Daniel Lefort: El simbolismo se dio en Francia de 1860 a 1890, y en Perú a partir del año 1900 hasta 1930. Posteriormente, el surrealismo surgió en suelo peruano desde 1920 hasta 1940. Tenemos la suerte de tener cuatro figuras que conforman un cuadro de oro; Stéphane Mallarmé y José María Eguren en el simbolismo; Cesar Moro y André Breton en el surrealismo. De ahí que existe un paralelo horizontal entre Mallarmé y Breton, y entre Eguren y Moro. La idea se trata de aislar la intención de ruptura que fue impuesta por la vanguardia, que, a su vez, trató de opacar la continuidad. Los notables valores del simbolismo y surrealismo son suficientes para establecer sus continuidades. Lefort aseveró que en el caso de Breton, este respondió en una entrevista en 1952: “El surrealismo fue muy duro con el simbolismo, además, históricamente era inevitable que el surrealismo esté en contra del simbolismo”. Hay que recordar que Moro, con apenas 16 años, empezó a participar en las tertulias dominicales en casa de Eguren, eso fue una especie de crisol para la poesía peruana. Podemos deducir que Moro descubrió su vocación de artista luego de esas tertulias. “Cuando lo conocí, vivía en Barranco, en una casa de campo sencilla y cómoda, él recibía a los intelectuales cada domingo por la tarde”, decía Moro. El poeta no hizo otra cosa que hacer una reverencia a la figura de Eguren.
José María Eguren en 1911 le pone como título a su primer poemario “Simbólica”; y al último poemario, “Poesías”; el mismo nombre “Poesías” que publicó Mallarmé. Y ello no fue precisamente una coincidencia, ya que existió una fuerte influencia de Eguren con Mallarmé. En 1928 Moro se incorporó al surrealismo francés de Breton, aunque posteriormente, en 1944 se distanció de Breton y del movimiento, por las diferencias que ambos tenían con respecto a la homosexualidad. Lefort concluyó con una frase: “La perfección está en la nada”.
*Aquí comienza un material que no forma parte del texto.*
(** * Command application core of a replicated range: merge and apply

    A shallow embedding of [pkg/storage/replica_proposal.go]: the
    evaluation results ([LocalEvalResult], [EvalResult]), the merge of two
    results ([MergeAndDestroy]), the checksum bookkeeping
    ([gcOldChecksumEntriesLocked], [computeChecksumPostApply]), the lease
    hand-over ([leasePostApply]) and the three handlers
    ([handleReplicatedEvalResult], [handleLocalEvalResult],
    [handleEvalResult]).

    Conventions.  A Go pointer or interface field is an [option]: [None]
    is [nil].  Go integers are [Z].  A struct compared against its zero
    value ([x != T{}]) is decided with [decide (x = T_zero)].  Calls into
    collaborators that live outside the file (queues, gossip, engine,
    timestamp cache, metrics) are recorded as [Event]s in a trace, in
    program order; what those collaborators answer is read from an
    environment record [Env]. *)

From Stdlib Require Import ZArith Bool Lia.
From stdpp Require Import base tactics option list gmap strings.

Local Open Scope string_scope.
Local Open Scope Z_scope.
Local Open Scope list_scope.

(** ** Types declared in other packages *)

Module hlc.

(** Modelled from the spec: [hlc.Timestamp] and its [Forward] method are
    declared in pkg/util/hlc, outside the file.  The spec calls the
    thresholds "monotonic watermarks (accumulable via forward-only
    max)"; a timestamp is a wall time with a logical tie breaker,
    ordered lexicographically. *)
Record Timestamp := mkTimestamp { WallTime : Z; Logical : Z }.

Definition ZeroTimestamp : Timestamp := mkTimestamp 0 0.

Definition Less (t s : Timestamp) : bool :=
  (WallTime t <? WallTime s)
  || ((WallTime t =? WallTime s) && (Logical t <? Logical s)).

(** [t.Forward(s)]: replace [t] by [s] if that moves it forward. *)
Definition Forward (t s : Timestamp) : Timestamp :=
  if Less t s then s else t.

#[global] Instance Timestamp_eq_dec : EqDecision Timestamp.
Proof. solve_decision. Defined.

End hlc.

Module enginepb.

(** Go's int64 addition wraps around. *)
Definition wrap64 (z : Z) : Z := (z + 2 ^ 63) mod 2 ^ 64 - 2 ^ 63.

(** Modelled from the spec: [enginepb.MVCCStats] and its [Add] method are
    declared in pkg/storage/engine/enginepb, outside the file.  The spec
    describes a statistics record that is "accumulable, additive" and
    carries a "contains estimates" flag; the counters below stand for
    the byte and key counters of the real struct. *)
Record MVCCStats := mkMVCCStats {
  ContainsEstimates : bool;
  LiveBytes : Z;
  KeyBytes : Z;
  ValBytes : Z;
  IntentBytes : Z;
  SysBytes : Z
}.

Definition MVCCStats_zero : MVCCStats := mkMVCCStats false 0 0 0 0 0.

(** [ms.Add(oms)]: counters add up, the sum contains estimates if either
    side does. *)
Definition Add (ms oms : MVCCStats) : MVCCStats :=
  {| ContainsEstimates := ContainsEstimates ms || ContainsEstimates oms;
     LiveBytes := wrap64 (LiveBytes ms + LiveBytes oms);
     KeyBytes := wrap64 (KeyBytes ms + KeyBytes oms);
     ValBytes := wrap64 (ValBytes ms + ValBytes oms);
     IntentBytes := wrap64 (IntentBytes ms + IntentBytes oms);
     SysBytes := wrap64 (SysBytes ms + SysBytes oms) |}.

Definition set_ContainsEstimates (b : bool) (ms : MVCCStats) : MVCCStats :=
  {| ContainsEstimates := b;
     LiveBytes := LiveBytes ms; KeyBytes := KeyBytes ms;
     ValBytes := ValBytes ms; IntentBytes := IntentBytes ms;
     SysBytes := SysBytes ms |}.

#[global] Instance MVCCStats_eq_dec : EqDecision MVCCStats.
Proof. solve_decision. Defined.

End enginepb.

Module roachpb.

(** The records of pkg/roachpb that the file reads fields of.  Only the
    fields the file touches (and enough others to tell values apart)
    are kept. *)
Record ReplicaDescriptor := mkReplicaDescriptor {
  NodeID : Z; StoreID : Z; ReplicaID : Z
}.

Definition ReplicaDescriptor_zero : ReplicaDescriptor :=
  mkReplicaDescriptor 0 0 0.

Record RangeDescriptor := mkRangeDescriptor {
  RangeID : Z; StartKey : string; EndKey : string
}.

Record Lease := mkLease {
  Start : hlc.Timestamp;
  Expiration : hlc.Timestamp;
  Replica : ReplicaDescriptor
}.

Record RaftTruncatedState := mkRaftTruncatedState { Index : Z; Term : Z }.

Record Span := mkSpan { Key : string; SpanEndKey : string }.

Record ComputeChecksumRequest := mkComputeChecksumRequest {
  ChecksumID : Z;      (* uuid.UUID *)
  Snapshot : bool
}.

Inductive ReplicaChangeType := ADD_REPLICA | REMOVE_REPLICA.

Record SplitTrigger := mkSplitTrigger {
  LeftDesc : RangeDescriptor; RightDesc : RangeDescriptor
}.

(** [*roachpb.Error], [*roachpb.BatchResponse], [*roachpb.BatchRequest]
    are only ever compared with nil here; their contents are a text. *)
Definition Error := string.
Definition BatchResponse := string.
Definition BatchRequest := string.

#[global] Instance ReplicaDescriptor_eq_dec : EqDecision ReplicaDescriptor.
Proof. solve_decision. Defined.
#[global] Instance RangeDescriptor_eq_dec : EqDecision RangeDescriptor.
Proof. solve_decision. Defined.
#[global] Instance Lease_eq_dec : EqDecision Lease.
Proof. solve_decision. Defined.
#[global] Instance RaftTruncatedState_eq_dec : EqDecision RaftTruncatedState.
Proof. solve_decision. Defined.
#[global] Instance Span_eq_dec : EqDecision Span.
Proof. solve_decision. Defined.
#[global] Instance ComputeChecksumRequest_eq_dec :
  EqDecision ComputeChecksumRequest.
Proof. solve_decision. Defined.
#[global] Instance ReplicaChangeType_eq_dec : EqDecision ReplicaChangeType.
Proof. solve_decision. Defined.
#[global] Instance SplitTrigger_eq_dec : EqDecision SplitTrigger.
Proof. solve_decision. Defined.

End roachpb.

Module storagebase.

Definition CmdIDKey := string.

Inductive ReplicaState_FrozenEnum :=
| ReplicaState_FROZEN_UNSPECIFIED
| ReplicaState_FROZEN
| ReplicaState_UNFROZEN.

(** Modelled from the spec: [storagebase.ReplicaState] is declared in
    pkg/storage/storagebase, outside the file; its fields are those the
    file reads and writes, which are the ones the spec lists for the
    replicated part. *)
Record ReplicaState := mkReplicaState {
  RaftAppliedIndex : Z;                               (* uint64 *)
  LeaseAppliedIndex : Z;                              (* uint64 *)
  Desc : option roachpb.RangeDescriptor;
  Lease : option roachpb.Lease;
  TruncatedState : option roachpb.RaftTruncatedState;
  GCThreshold : hlc.Timestamp;
  Stats : enginepb.MVCCStats;
  Frozen : ReplicaState_FrozenEnum;
  TxnSpanGCThreshold : hlc.Timestamp
}.

(** [storagebase.Split]: the split trigger and the statistics of the new
    right-hand side.  (The type is called [Split_] because the field of
    [ReplicatedEvalResult] holding it is called [Split]; likewise
    [Merge_] and [ChangeReplicas_].) *)
Record Split_ := mkSplit {
  SplitTrigger : roachpb.SplitTrigger;
  RHSDelta : enginepb.MVCCStats
}.

Record Merge_ := mkMerge {
  LeftDesc : roachpb.RangeDescriptor;
  RightDesc : roachpb.RangeDescriptor
}.

Record ChangeReplicas_ := mkChangeReplicas {
  ChangeType : roachpb.ReplicaChangeType;
  Replica : roachpb.ReplicaDescriptor
}.

(** Modelled from the spec: [storagebase.ReplicatedEvalResult] is declared
    in pkg/storage/storagebase, outside the file; the fields are those
    the file handles (delta, state, blockReads, split, merge,
    changeReplicas, computeChecksum and the four markers that
    [handleReplicatedEvalResult] zeroes first). *)
Record ReplicatedEvalResult := mkReplicatedEvalResult {
  BlockReads : bool;
  State : ReplicaState;
  Split : option Split_;
  Merge : option Merge_;
  ComputeChecksum : option roachpb.ComputeChecksumRequest;
  IsLeaseRequest : bool;
  IsFreeze : bool;
  Timestamp : hlc.Timestamp;
  IsConsistencyRelated : bool;
  Delta : enginepb.MVCCStats;
  ChangeReplicas : option ChangeReplicas_
}.

(** [storagebase.WriteBatch]: the serialized batch. *)
Definition WriteBatch := string.

Definition ReplicaState_zero : ReplicaState :=
  {| RaftAppliedIndex := 0; LeaseAppliedIndex := 0; Desc := None;
     Lease := None; TruncatedState := None;
     GCThreshold := hlc.ZeroTimestamp;
     Stats := enginepb.MVCCStats_zero;
     Frozen := ReplicaState_FROZEN_UNSPECIFIED;
     TxnSpanGCThreshold := hlc.ZeroTimestamp |}.

Definition ReplicatedEvalResult_zero : ReplicatedEvalResult :=
  {| BlockReads := false; State := ReplicaState_zero; Split := None;
     Merge := None; ComputeChecksum := None; IsLeaseRequest := false;
     IsFreeze := false; Timestamp := hlc.ZeroTimestamp;
     IsConsistencyRelated := false; Delta := enginepb.MVCCStats_zero;
     ChangeReplicas := None |}.

#[global] Instance FrozenEnum_eq_dec : EqDecision ReplicaState_FrozenEnum.
Proof. solve_decision. Defined.
#[global] Instance ReplicaState_eq_dec : EqDecision ReplicaState.
Proof. solve_decision. Defined.
#[global] Instance Split_eq_dec : EqDecision Split_.
Proof. solve_decision. Defined.
#[global] Instance Merge_eq_dec : EqDecision Merge_.
Proof. solve_decision. Defined.
#[global] Instance ChangeReplicas_eq_dec : EqDecision ChangeReplicas_.
Proof. solve_decision. Defined.
#[global] Instance ReplicatedEvalResult_eq_dec :
  EqDecision ReplicatedEvalResult.
Proof. solve_decision. Defined.

(** Field assignments [s.F = v]. *)
Definition set_RaftAppliedIndex v (s : ReplicaState) : ReplicaState :=
  {| RaftAppliedIndex := v; LeaseAppliedIndex := LeaseAppliedIndex s;
     Desc := Desc s; Lease := Lease s; TruncatedState := TruncatedState s;
     GCThreshold := GCThreshold s; Stats := Stats s; Frozen := Frozen s;
     TxnSpanGCThreshold := TxnSpanGCThreshold s |}.
Definition set_LeaseAppliedIndex v (s : ReplicaState) : ReplicaState :=
  {| RaftAppliedIndex := RaftAppliedIndex s; LeaseAppliedIndex := v;
     Desc := Desc s; Lease := Lease s; TruncatedState := TruncatedState s;
     GCThreshold := GCThreshold s; Stats := Stats s; Frozen := Frozen s;
     TxnSpanGCThreshold := TxnSpanGCThreshold s |}.
Definition set_Desc v (s : ReplicaState) : ReplicaState :=
  {| RaftAppliedIndex := RaftAppliedIndex s;
     LeaseAppliedIndex := LeaseAppliedIndex s; Desc := v; Lease := Lease s;
     TruncatedState := TruncatedState s; GCThreshold := GCThreshold s;
     Stats := Stats s; Frozen := Frozen s;
     TxnSpanGCThreshold := TxnSpanGCThreshold s |}.
Definition set_Lease v (s : ReplicaState) : ReplicaState :=
  {| RaftAppliedIndex := RaftAppliedIndex s;
     LeaseAppliedIndex := LeaseAppliedIndex s; Desc := Desc s; Lease := v;
     TruncatedState := TruncatedState s; GCThreshold := GCThreshold s;
     Stats := Stats s; Frozen := Frozen s;
     TxnSpanGCThreshold := TxnSpanGCThreshold s |}.
Definition set_TruncatedState v (s : ReplicaState) : ReplicaState :=
  {| RaftAppliedIndex := RaftAppliedIndex s;
     LeaseAppliedIndex := LeaseAppliedIndex s; Desc := Desc s;
     Lease := Lease s; TruncatedState := v; GCThreshold := GCThreshold s;
     Stats := Stats s; Frozen := Frozen s;
     TxnSpanGCThreshold := TxnSpanGCThreshold s |}.
Definition set_GCThreshold v (s : ReplicaState) : ReplicaState :=
  {| RaftAppliedIndex := RaftAppliedIndex s;
     LeaseAppliedIndex := LeaseAppliedIndex s; Desc := Desc s;
     Lease := Lease s; TruncatedState := TruncatedState s; GCThreshold := v;
     Stats := Stats s; Frozen := Frozen s;
     TxnSpanGCThreshold := TxnSpanGCThreshold s |}.
Definition set_Stats v (s : ReplicaState) : ReplicaState :=
  {| RaftAppliedIndex := RaftAppliedIndex s;
     LeaseAppliedIndex := LeaseAppliedIndex s; Desc := Desc s;
     Lease := Lease s; TruncatedState := TruncatedState s;
     GCThreshold := GCThreshold s; Stats := v; Frozen := Frozen s;
     TxnSpanGCThreshold := TxnSpanGCThreshold s |}.
Definition set_Frozen v (s : ReplicaState) : ReplicaState :=
  {| RaftAppliedIndex := RaftAppliedIndex s;
     LeaseAppliedIndex := LeaseAppliedIndex s; Desc := Desc s;
     Lease := Lease s; TruncatedState := TruncatedState s;
     GCThreshold := GCThreshold s; Stats := Stats s; Frozen := v;
     TxnSpanGCThreshold := TxnSpanGCThreshold s |}.
Definition set_TxnSpanGCThreshold v (s : ReplicaState) : ReplicaState :=
  {| RaftAppliedIndex := RaftAppliedIndex s;
     LeaseAppliedIndex := LeaseAppliedIndex s; Desc := Desc s;
     Lease := Lease s; TruncatedState := TruncatedState s;
     GCThreshold := GCThreshold s; Stats := Stats s; Frozen := Frozen s;
     TxnSpanGCThreshold := v |}.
Ricardo Silva Santisteban: “Es difícil hablar sobre el simbolismo porque el único poeta simbolista que he encontrado en mi investigación es José María Eguren”. El manifiesto simbolista fue escrito por los descendientes de los poetas Mallarmé y Breton, entre otros. El académico refirió que en la pintura existió también una corriente que se llamó simbolista; “aunque nos hemos acostumbrado a llamar simbolistas a Mallarmé y a Rimbaud”, advirtió. Si bien el simbolismo llegó a América, este fue a través de pequeñas caricaturas. “Todos sabemos que Eguren, además de poeta simbolista, también fue poeta romántico, y casi siempre nos cuenta una historia, o un romance muy al estilo alemán (…) Él fue un simbolista sui géneris porque supongo que tampoco lo tenía muy claro (…) En esa época en la literatura francesa el simbolismo representó la Modernidad, hasta que apareció la Vanguardia en plena época de guerras”.
Silva Santisteban concluyó diciendo que cuando César Moro viajó a París, publicó algunos poemas, aunque él era más conocido como artista plástico, a través de sus pinturas y grabados.